I authored a Basic Library in the November 1991 issue of the esteemed audiophile magazine Stereophile. In it I compared 36 recordings of Sacre, many of which are included in Decca's new budget set. In that article, I related the saga of the first recordings of the music. Both the composer and Monteux wanted to make the first recording. Stravinsky made his for French Columbia May 7-10, 1929 with the Orchestre des Concerts Walter Straham which, for contractual reasons, was identified as Orchestre Symphonique. Monteux founded the Orchestre Symphonique de Paris in the fall of 1928 and after a concert performance of Sacre, French Gramophone made their recording. The Monteux recording (with the orchestra identified as Grand Orchestre Symphonique, was the first issued (1929) followed a few months later by the composer's. It's interesting to note that on the latter, recording engineers overlapped music on connecting 78 rpm disks. Because of this, collectors of the time heard a version of Sacre with more repeats than written! But at the time, who could tell the difference? :Lovers of this music should hear these two first recordings, one by the composer, the other by the conductor of the premiere—if you can find them.
Sixteen of the performances in the Stereophile feature are no longer in the catalog, versions by Karel Ancer;. René Leibowitz, Rafael Fruhbeck de Burgos, Daniel Barenboim, Pierre Boulez (French National Orchestra), Eliahu Inbal (Philharmonia Orchestra),. Igor Markevitch (Suisse Romande Orchestra), Sixten Ehrling, Eugene Goossens, Charles Mackerras, Lorin Maazel (Cleveland Orchestra),.Zubin Mehta (New York Philharmonic), Riccardo Muti, Gennady Rozhdestvensky, Stanislaw Skrowaczrewski, and Leopold Stokowski—an impressive list of major conductors only three of whom are in Decca's new set. Only one of these is included in the Sony set, the early Stokowski, a major issue as it was the first American recording of the score. .
However, there are a number of major performances that should be investigated by those who lover Sacre. In particular, I would mention Riccardo Muti/Philadelphia Orchestra, Karel Ancerl/Czech Philharmonic (one of my favorites!), and Igor Markevitch with the Philharmonia.

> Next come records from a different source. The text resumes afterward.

(** X21.  After a [forward] that returns, [accumulate] hands the latent
    model the statistics that [expected_natural_params] returned for this
    very batch, together with the caller's [parent_msg], and returns what
    the latent model answers; the encoder, the decoder and the latent
    model are the ones the VAE had. *)
Theorem accumulate_after_forward (self self' : VAE LStats) data nsamples out
  (parent_msg : option Tensor) :
  forward data nsamples self = (Return out, self') ->
  exists means variances exp_np_params latent_stats,
    encoder self data = Return (means, variances)
    /\ expected_natural_params (latent_model self) means variances nsamples
       = Return (exp_np_params, latent_stats)
    /\ (accumulate parent_msg self').1
       = lm_accumulate (latent_model self) latent_stats parent_msg
    /\ encoder (accumulate parent_msg self').2 = encoder self
    /\ decoder (accumulate parent_msg self').2 = decoder self
    /\ latent_model (accumulate parent_msg self').2 = latent_model self.
Proof.
  intros Hf.
  destruct (forward_state _ _ _ _ _ Hf)
    as (means & variances & exp_np & ls & kl & Henc & Hprior & ->).
  exists means, variances, exp_np, ls. split; [done|]. split; [done|].
  unfold accumulate, bindM, get, vcache_get, clear_cache, lift.
  cbn [vcache latent_model encoder decoder].
  rewrite lookup_insert_ne by done. rewrite lookup_insert_eq.
  by destruct (lm_accumulate _ _ _).
Qed.
(** * FactoryRecourcesOptimization: cost models and plan optimizer

    A shallow embedding of [Costs.py] and [Optimization.py].

    Numbers.  Python floats and numpy [float64] values are modelled as exact
    rationals ([Q]); rounding error of the binary representation is not
    modelled, and no product or power overflows.  The IEEE special values
    are modelled where the program can observe them without overflow:
    numpy's division and [np.mean] return [inf]/[nan] instead of raising,
    and [int()] raises on them.  What is proved over [Q] about a run that
    returns is about the values the code computes up to that rounding; a
    run of the code can moreover raise [OverflowError] where the exact
    model returns.  Module [Binary64] follows the storage model in IEEE 754
    binary64, where the rounding of the mean shows in the report.

    Effects.  A raised Python exception is [None].  The process-wide random
    generator of [np.random] is an explicit state threaded through every
    model; the caller's inventory dictionary, which [calculate_total_cost]
    mutates in place, is a cell of the store. *)

From Stdlib Require Import QArith Qround Qminmax Qpower Lqa.
From Stdlib Require Import ZArith List String Bool Lia.
From Stdlib Require Floats.PrimFloat Numbers.Cyclic.Int63.Uint63.
Import ListNotations.

Open Scope Q_scope.

(** ** Python and numpy primitives *)

Module Py.

(** A [dict] with string keys and numeric values.  Python dictionaries keep
    insertion order and [for k in d] follows it, so the entries are kept as
    an ordered association list; keys of a real dictionary are distinct. *)
Definition dict := list (string * Q).
Definition CapacityThrottle_Wrap (self : CapacityThrottle) : Wrapper Values World := fun fn =>
  match Capacity_Wrapper (thr_Capacity self) with
  | Some wrap => wrap fn
  | None => fn
  end.

End Capacities.
Arguments CapacityThrottle : clear implicits.
Arguments Heap : clear implicits.

(** ** Failure probability and rejection rate composers *)

Section Composers.

Context {Values World : Type}.

Record FailureProbabilityCurve := mkFailureProbabilityCurve {
  FPC_Capacity : Capacity Values World;
  FPC_Curve : Curve Values
}.

Definition NewFailureProbabilityCurveLinear math_Pow (cap : Capacity Values World)
    (lower upper exponent : float32) : FailureProbabilityCurve :=
  {| FPC_Capacity := cap;
     FPC_Curve := CurveLinear_Curve math_Pow
       {| Upper := upper; Lower := lower; Exponent := exponent |} |}.

Definition NewFailureProbabilityCurveIdentity (cap : Capacity Values World)
  : FailureProbabilityCurve :=
  {| FPC_Capacity := cap;
     FPC_Curve := CurveFN_Curve (fun ctx value => value) |}.

Definition FailureProbabilityCurve_Likelihood (self : FailureProbabilityCurve)
  : Method Values World float32 := fun ctx w =>
  let '(current, w) := Capacity_Usage (FPC_Capacity self) ctx w in
  (FPC_Curve self ctx current, w).

Definition FailureProbabilityCurve_Wrap (self : FailureProbabilityCurve)
  : Wrapper Values World := fun fn =>
  match Capacity_Wrapper (FPC_Capacity self) with
  | Some w => w fn
  | None => fn
  end.

(** [*FailureProbabilityCurve] behind the [FailureProbability] interface:
    [Name] and [Usage] are promoted from the embedded capacity. *)
Definition FailureProbabilityCurve_as_FailureProbability (self : FailureProbabilityCurve)
  : FailureProbability Values World :=
  {| FP_Capacity :=
       {| Capacity_Name := Capacity_Name (FPC_Capacity self);
          Capacity_Usage := Capacity_Usage (FPC_Capacity self);
          Capacity_Wrapper := Some (FailureProbabilityCurve_Wrap self) |};
     FP_Likelihood := FailureProbabilityCurve_Likelihood self |}.

(** A [nil] curve stored in the map is treated by [Rate] like a missing
    key, so the map holds the non-nil curves only. *)
Record RejectionRateCurve := mkRejectionRateCurve {
  RRC_FailureProbability : FailureProbability Values World;
  defaultCurve : Curve Values;
  classificationCurves : gmap Classification (Curve Values)
}.

Definition NewRejectionRateCurveLinear math_Pow (probability : FailureProbability Values World)
    (lower upper exponent : float32) : RejectionRateCurve :=
  {| RRC_FailureProbability := probability;
     defaultCurve := CurveLinear_Curve math_Pow
       {| Upper := upper; Lower := lower; Exponent := exponent |};
     classificationCurves := ∅ |}.

Definition NewRejectionRateCurveIdentity (probability : FailureProbability Values World)
  : RejectionRateCurve :=
  {| RRC_FailureProbability := probability;
     defaultCurve := CurveFN_Curve (fun ctx value => value);
     classificationCurves := ∅ |}.
(* ===== verification/_CoqProject ===== *)
-Q . S2P
Prelude.v
PyStr.v
Registry.v
Codec.v
Serial.v
Transport.v
Presenter.v
Legacy.v
Domoticz.v
Plugin.v
Heartbeat.v
Debug.v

While it is interesting occasionally to hear the composer's own arrangement for two pianists, there is no question that the score demands orchestral sonorities. The Decca set includes three recordings in the two-piano version, all expert but of limited interest; one would have been sufficient; the Ashkenazy/Gavrilov is perhaps the finest. The final disk in the compilation is the first recording of Stravinsky's Violin Concerto recorded in October 1935 with the composer conducting the Lamoureux Orchestra. with Polish-American violinist Samuel Dushkin as soloist. Dushkin had collaborated with Stravinsky on composition of the work, and he gave both the U.S. and European premieres. This is a valuable recording although audio is dated, orchestral playing sometimes insecure. It does seem odd that Decca could not find something else to include on this final disk: playing time is a mere 21:59.The 20-disk set is compact and contains an 82-page booklet with complete timings for every track, plus recording dates and locations. Nigel Simeone provides CD notes with commentary on the performances.This is highly recommended!
sacre du printemps - 100th Anniversary Edition
And thanks to Decca for doing their part to celebrate the most immportant piece of music of the century, and at budget price.